(** X5. With a negative retry count [retryOperation] never calls the
    operation and throws [undefined], the initial value of [lastError]. *)
Theorem retryOperation_negative {St T} (operation : M St T)
    (maxRetries baseDelay : Z) (w : World St) :
  (maxRetries < 0)%Z ->
  retryOperation operation maxRetries baseDelay w = (Throw ThrownUndefined, w).
Proof.
  intros Hneg. unfold retryOperation.
  replace (Z.to_nat (maxRetries + 1)) with 0%nat by lia. reflexivity.
Qed.

Lemma retryOperation_negative_witness :
  retryOperation (liftOp Fixtures.flaky) (-1) 2000 (initial 0%nat)
  = (Throw ThrownUndefined, initial 0%nat).
Proof. apply retryOperation_negative. lia. Defined.

(** X6. When the operation throws [null] or [undefined], the wrapper
    does not rethrow it: reading [message] off it throws inside the
    [catch] clause, and that [TypeError] is what escapes, after one call
    and no wait. *)
Theorem retryOperation_null {St T} (op : St -> Outcome T * St)
    (maxRetries baseDelay : Z) (s s1 : St) (e : JsThrown) :
  (0 <= maxRetries)%Z ->
  op s = (Throw e, s1) ->
  e = ThrownNull \/ e = ThrownUndefined ->
  exists message,
    retryOperation (liftOp op) maxRetries baseDelay (initial s)
    = (Throw (ErrorObj message), {| ext := s1; trace := [EvInvoke] |})
    /\ ErrorObj message <> e.
Proof.
  intros Hmr Hop He. unfold retryOperation.
  destruct (Z.to_nat (maxRetries + 1)) as [|n] eqn:Hn; [lia|].
  assert (Hcall : liftOp op (calling (initial s))
                  = (Throw e, {| ext := s1; trace := [EvInvoke] |})).
  { rewrite liftOp_calling. simpl. by rewrite Hop. }
  destruct He as [-> | ->].
  - exists (js "Cannot read properties of " ++ js "null" ++ js " (reading '"
            ++ js "message" ++ js "')").
    split; [|done].
    by apply (retryLoop_type_error _ _ _ _ _ _ _ ThrownNull).
  - exists (js "Cannot read properties of " ++ js "undefined" ++ js " (reading '"
            ++ js "message" ++ js "')").
    split; [|done].
    by apply (retryLoop_type_error _ _ _ _ _ _ _ ThrownUndefined).
Qed.

Lemma retryOperation_null_witness :
  exists message,
    retryOperation (liftOp MoreFixtures.throwsNull) 3 2000 (initial 0%nat)
    = (Throw (ErrorObj message), {| ext := 1%nat; trace := [EvInvoke] |})
    /\ ErrorObj message <> ThrownNull.
Proof.
  apply (retryOperation_null MoreFixtures.throwsNull 3 2000 0%nat 1%nat ThrownNull).
  - lia.
  - reflexivity.
  - left. reflexivity.
Defined.

(** ** Call orchestrator, for every task *)

(** The retry loop ends in the world in which the last call of the
    operation ended, with the value of that call, or with what the
    [catch] clause rethrows of what the call threw. *)
Lemma retryLoop_last_call {St T} (operation : M St T) maxRetries baseDelay n :
  forall a le (w : World St) o w',
  (0 < n)%nat -> Z.of_nat n = (maxRetries + 1 - a)%Z ->
  retryLoop operation maxRetries baseDelay n a le w = (o, w') ->
  exists w0 ended,
    operation w0 = (ended, w')
    /\ o = match ended with
           | Ok v => Ok v
           | Throw cause => Throw (rethrown cause)
           end.
Proof.
  induction n as [|n IH]; intros a le w o w' Hn Hinv Hrun; [lia|].
  destruct (operation (calling w)) as [[v|e] w1] eqn:Hop.
  - rewrite (retryLoop_ok _ _ _ _ _ _ _ _ _ Hop) in Hrun. simplify_eq.
    exists (calling w), (Ok v). done.
  - unfold rethrown.
    destruct (messageOrString e) as [msg|te] eqn:Hmsg.
    + destruct (isTransient msg) eqn:Ht.
      * destruct (Z_lt_le_dec a maxRetries) as [Ha|Ha].
        -- rewrite (retryLoop_retry _ _ _ _ _ _ _ _ _ _ Hop Hmsg Ht Ha) in Hrun.
           eapply IH; [| |exact Hrun]; lia.
        -- rewrite (retryLoop_rethrow _ _ _ _ _ _ _ _ _ _ Hop Hmsg (or_intror Ha))
             in Hrun.
           simplify_eq. exists (calling w), (Throw e). by rewrite Hmsg.
      * rewrite (retryLoop_rethrow _ _ _ _ _ _ _ _ _ _ Hop Hmsg (or_introl Ht))
          in Hrun.
        simplify_eq. exists (calling w), (Throw e). by rewrite Hmsg.
    + rewrite (retryLoop_type_error _ _ _ _ _ _ _ _ _ _ Hop Hmsg) in Hrun.
      simplify_eq. exists (calling w), (Throw e). by rewrite Hmsg.
Qed.

(** With a credential, the orchestrator ends in the world in which the
    last call of the operation ended: it returns the value of that call,
    or throws the classified form of what the retry wrapper rethrows of
    what the call threw. *)
Lemma executeGeminiCall_last_call {St T} rev settings
    (operation : Client -> M St T) contextName (w : World St) res w' :
  executeGeminiCall rev settings operation contextName w = (res, w') ->
  cleanApiKey rev (apiKey settings) <> [] ->
  exists w0 ended,
    operation (createClient rev (cleanApiKey rev (apiKey settings))
                 (cleanBaseUrl (Some (baseUrl settings)))) w0
    = (ended, w')
    /\ res = match ended with
             | Ok v => Ok v
             | Throw cause =>
                 Throw (ErrorObj (contextName ++ js ": "
                                  ++ classify rev (messageOf (rethrown cause))))
             end.
Proof.
  unfold executeGeminiCall. intros Hrun Hkey.
  rewrite bool_decide_eq_false_2 in Hrun by done.
  unfold try_catch in Hrun.
  set (ai := createClient rev (cleanApiKey rev (apiKey settings))
               (cleanBaseUrl (Some (baseUrl settings)))) in *.
  destruct (retryOperation (operation ai) 3 2000 w) as [o1 w1] eqn:Hretry.
  unfold retryOperation in Hretry.
  apply retryLoop_last_call in Hretry as (w0 & ended & Hcall & Ho1);
    [|simpl; lia|simpl; lia].
  exists w0, ended. destruct ended as [v|cause]; subst o1.
  - by simplify_eq.
  - unfold throw, formatError in Hrun. by simplify_eq.
Qed.

(** The same for an operation that is one exchange, read off the last
    event of the run. *)
Lemma executeGeminiCall_last_exchange {St T}
    (generateContent : Client -> Request -> St -> Outcome Response * St)
    rev settings (operation : Client -> M St T) contextName request post
    (s : St) res w' ai rq o :
  (forall ai w0, operation ai w0 = exchangeOp generateContent ai request post w0) ->
  executeGeminiCall rev settings operation contextName (initial s) = (res, w') ->
  last (trace w') = Some (EvExchange ai rq o) ->
  res = match post o with
        | Ok v => Ok v
        | Throw cause =>
            Throw (ErrorObj (contextName ++ js ": "
                             ++ classify rev (messageOf (rethrown cause))))
        end.
Proof.
  intros Hop Hrun Hlast.
  destruct (decide (cleanApiKey rev (apiKey settings) = [])) as [Hkey|Hkey].
  { unfold executeGeminiCall in Hrun.
    rewrite bool_decide_eq_true_2 in Hrun by done.
    unfold throw in Hrun. by simplify_eq. }
  apply executeGeminiCall_last_call in Hrun as (w0 & ended & Hcall & ->);
    [|done].
  rewrite Hop in Hcall. unfold exchangeOp in Hcall.
  destruct (generateContent _ request (ext w0)) as [o' s'] eqn:Hg.
  simplify_eq. simpl in Hlast. rewrite last_snoc in Hlast. by simplify_eq.
Qed.



(** ** Connectivity prober, for every run *)

Lemma requestedModels_cons_exchange ai rq o (evs : list Event) :
  requestedModels (EvExchange ai rq o :: evs) = reqModel rq :: requestedModels evs.
Proof. reflexivity. Qed.

Section ProbeRuns.
Context {St : Type}.
Variable generateContent : Client -> Request -> St -> Outcome Response * St.
Variable TEXT_MODELS : list ModelRef.

(** The events of a run of the probing loop. *)
Lemma probeModels_run rev ai models : forall le (w : World St) o w',
  probeModels generateContent rev ai models le w = (o, w') ->
  exists evs,
    trace w' = trace w ++ evs
    /\ requestedModels evs `prefix_of` probed rev models
    /\ match o with
       | Ok m =>
           m ∈ models
           /\ last (requestedModels evs) = Some m
           /\ successfulAttempts evs = 1%nat
           /\ (failedAttempts evs + 1)%nat = length evs
       | Throw _ =>
           requestedModels evs = probed rev models
           /\ successfulAttempts evs = 0%nat
           /\ failedAttempts evs = length evs
       end.
Proof.
  induction models as [|m rest IH]; intros le w o w' Hrun.
  - simpl in Hrun. unfold throw in Hrun. simplify_eq.
    exists []. rewrite app_nil_r. done.
  - unfold probed. destruct (skipsModel rev m) eqn:Hskip.
    + rewrite probeModels_skip in Hrun by done.
      rewrite filter_cons_False by (by rewrite Hskip).
      apply IH in Hrun as (evs & Htr & Hpre & Hres).
      exists evs. split; [done|]. split; [done|].
      destruct o; [|done]. destruct Hres as (Hin & ?). split; [by right | done].
    + rewrite filter_cons_True by done.
      destruct (generateContent ai (pingRequest rev m) (ext w)) as [[r|e] s1] eqn:Hg.
      * rewrite (probeModels_ok _ _ _ _ _ _ _ _ _ Hskip Hg) in Hrun. simplify_eq.
        exists [EvExchange ai (pingRequest rev m) (Ok r)].
        split; [done|]. split; [|by repeat split; [left|..]].
        simpl. by apply prefix_cons, prefix_nil.
      * rewrite (probeModels_fail _ _ _ _ _ _ _ _ _ Hskip Hg) in Hrun.
        apply IH in Hrun as (evs & Htr & Hpre & Hres). simpl in Htr.
        exists (EvExchange ai (pingRequest rev m) (Throw e) :: evs).
        split; [rewrite Htr; by rewrite <- app_assoc|].
        rewrite requestedModels_cons_exchange. simpl.
        split; [by apply prefix_cons|].
        unfold successfulAttempts, failedAttempts in *.
        rewrite filter_cons_False by done. rewrite filter_cons_True by done.
        destruct o as [m'|e'].
        -- destruct Hres as (Hin & Hlast & Hok & Hfail).
           split; [by right|]. split; [|split; [done | simpl; lia]].
           rewrite last_cons, Hlast. done.
        -- destruct Hres as (-> & Hok & Hfail). simpl. by rewrite Hfail.
Qed.

(** X8. A run of [testApiConnection] requests candidates in their
    order, never one that the loop skips (in [RevPart000], an empty
    name): a success returns the candidate requested last, after one
    successful attempt and failed ones only before it; a failure with a
    credential has requested every candidate, none with success; without
    a credential nothing is requested. *)
Theorem testApiConnection_attempts rev apiKey baseUrl priorityModels
    (w : World St) o w' :
  testApiConnection generateContent TEXT_MODELS rev apiKey baseUrl
    priorityModels w = (o, w') ->
  exists evs,
    trace w' = trace w ++ evs
    /\ requestedModels evs
       `prefix_of` probed rev (modelsToTry TEXT_MODELS rev priorityModels)
    /\ match o with
       | Ok m =>
           cleanApiKey rev apiKey <> []
           /\ m ∈ modelsToTry TEXT_MODELS rev priorityModels
           /\ last (requestedModels evs) = Some m
           /\ successfulAttempts evs = 1%nat
           /\ (failedAttempts evs + 1)%nat = length evs
       | Throw e =>
           successfulAttempts evs = 0%nat
           /\ (cleanApiKey rev apiKey = [] ->
               evs = [] /\ e = ErrorObj (js "API Key 为空"))
           /\ (cleanApiKey rev apiKey <> [] ->
               requestedModels evs
               = probed rev (modelsToTry TEXT_MODELS rev priorityModels))
       end.
Proof.
  unfold testApiConnection. case_bool_decide as Hkey.
  - unfold throw. intros ?; simplify_eq. exists []. rewrite app_nil_r.
    split; [done|]. split; [apply prefix_nil|]. by repeat split.
  - intros Hrun. apply probeModels_run in Hrun as (evs & Htr & Hpre & Hres).
    exists evs. split; [done|]. split; [done|].
    destruct o; [by destruct Hres as (? & ? & ? & ?)|].
    destruct Hres as (Hreq & Hok & _). by repeat split.
Qed.
End ProbeRuns.

Lemma testApiConnection_attempts_witness :
  exists evs,
    trace (snd (testApiConnection Fixtures.onlyB [] RevPart000 Fixtures.KEY
                  Fixtures.PROXY [Fixtures.MODEL_A; []; Fixtures.MODEL_B]
                  (initial 0%nat)))
    = trace (initial 0%nat) ++ evs
    /\ requestedModels evs
       `prefix_of` probed RevPart000
                     (modelsToTry [] RevPart000
                        [Fixtures.MODEL_A; []; Fixtures.MODEL_B])
    /\ Fixtures.KEY <> []
    /\ Fixtures.MODEL_B ∈ modelsToTry [] RevPart000
                            [Fixtures.MODEL_A; []; Fixtures.MODEL_B]
    /\ last (requestedModels evs) = Some Fixtures.MODEL_B
    /\ successfulAttempts evs = 1%nat
    /\ (failedAttempts evs + 1)%nat = length evs.
Proof.
  pose proof (testApiConnection_attempts Fixtures.onlyB [] RevPart000
                Fixtures.KEY Fixtures.PROXY
                [Fixtures.MODEL_A; []; Fixtures.MODEL_B] (initial 0%nat)
                (Ok Fixtures.MODEL_B)
                (snd (testApiConnection Fixtures.onlyB [] RevPart000 Fixtures.KEY
                        Fixtures.PROXY [Fixtures.MODEL_A; []; Fixtures.MODEL_B]
                        (initial 0%nat)))) as H.
  apply H. apply injective_projections; [vm_compute; reflexivity | reflexivity].
Defined.

(** ** The tasks on their responses *)

Lemma toInferenceResult_not_null (item : Json) :
  item <> JNull -> exists r, toInferenceResult item = Ok r.
Proof. destruct item; [done|eauto..]. Qed.

Lemma mapOutcome_toInferenceResult (items : list Json) :
  (JNull ∉ items ->
   exists results,
     mapOutcome toInferenceResult items = Ok results
     /\ length results = length items)
  /\ (JNull ∈ items -> exists e, mapOutcome toInferenceResult items = Throw e).
Proof.
  induction items as [|item rest [IHok IHnull]].
  - split; [by exists [] | by intros ?%elem_of_nil].
  - split.
    + intros Hnot. rewrite not_elem_of_cons in Hnot. destruct Hnot as [Hne Hrest].
      destruct (toInferenceResult_not_null item) as [r Hr]; [done|].
      destruct (IHok Hrest) as (results & Hres & Hlen).
      exists (r :: results). simpl. rewrite Hr. simpl. rewrite Hres. simpl.
      by rewrite Hlen.
    + intros Hin. simpl. destruct item; try (simpl; eauto; fail).
      all: apply elem_of_cons in Hin as [?|Hin]; [done|].
      all: destruct (IHnull Hin) as [e He]; rewrite He; simpl; eauto.
Qed.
- - -
Retype the entries above exactly, but only from the line containing "(** The same" through the line containing "(** The events", both included.

__FINISHED EXERCISE__.
(** The same for an operation that is one exchange, read off the last
    event of the run. *)
Lemma executeGeminiCall_last_exchange {St T}
    (generateContent : Client -> Request -> St -> Outcome Response * St)
    rev settings (operation : Client -> M St T) contextName request post
    (s : St) res w' ai rq o :
  (forall ai w0, operation ai w0 = exchangeOp generateContent ai request post w0) ->
  executeGeminiCall rev settings operation contextName (initial s) = (res, w') ->
  last (trace w') = Some (EvExchange ai rq o) ->
  res = match post o with
        | Ok v => Ok v
        | Throw cause =>
            Throw (ErrorObj (contextName ++ js ": "
                             ++ classify rev (messageOf (rethrown cause))))
        end.
Proof.
  intros Hop Hrun Hlast.
  destruct (decide (cleanApiKey rev (apiKey settings) = [])) as [Hkey|Hkey].
  { unfold executeGeminiCall in Hrun.
    rewrite bool_decide_eq_true_2 in Hrun by done.
    unfold throw in Hrun. by simplify_eq. }
  apply executeGeminiCall_last_call in Hrun as (w0 & ended & Hcall & ->);
    [|done].
  rewrite Hop in Hcall. unfold exchangeOp in Hcall.
  destruct (generateContent _ request (ext w0)) as [o' s'] eqn:Hg.
  simplify_eq. simpl in Hlast. rewrite last_snoc in Hlast. by simplify_eq.
Qed.



(** ** Connectivity prober, for every run *)

Lemma requestedModels_cons_exchange ai rq o (evs : list Event) :
  requestedModels (EvExchange ai rq o :: evs) = reqModel rq :: requestedModels evs.
Proof. reflexivity. Qed.

Section ProbeRuns.
Context {St : Type}.
Variable generateContent : Client -> Request -> St -> Outcome Response * St.
Variable TEXT_MODELS : list ModelRef.

(** The events of a run of the probing loop. *)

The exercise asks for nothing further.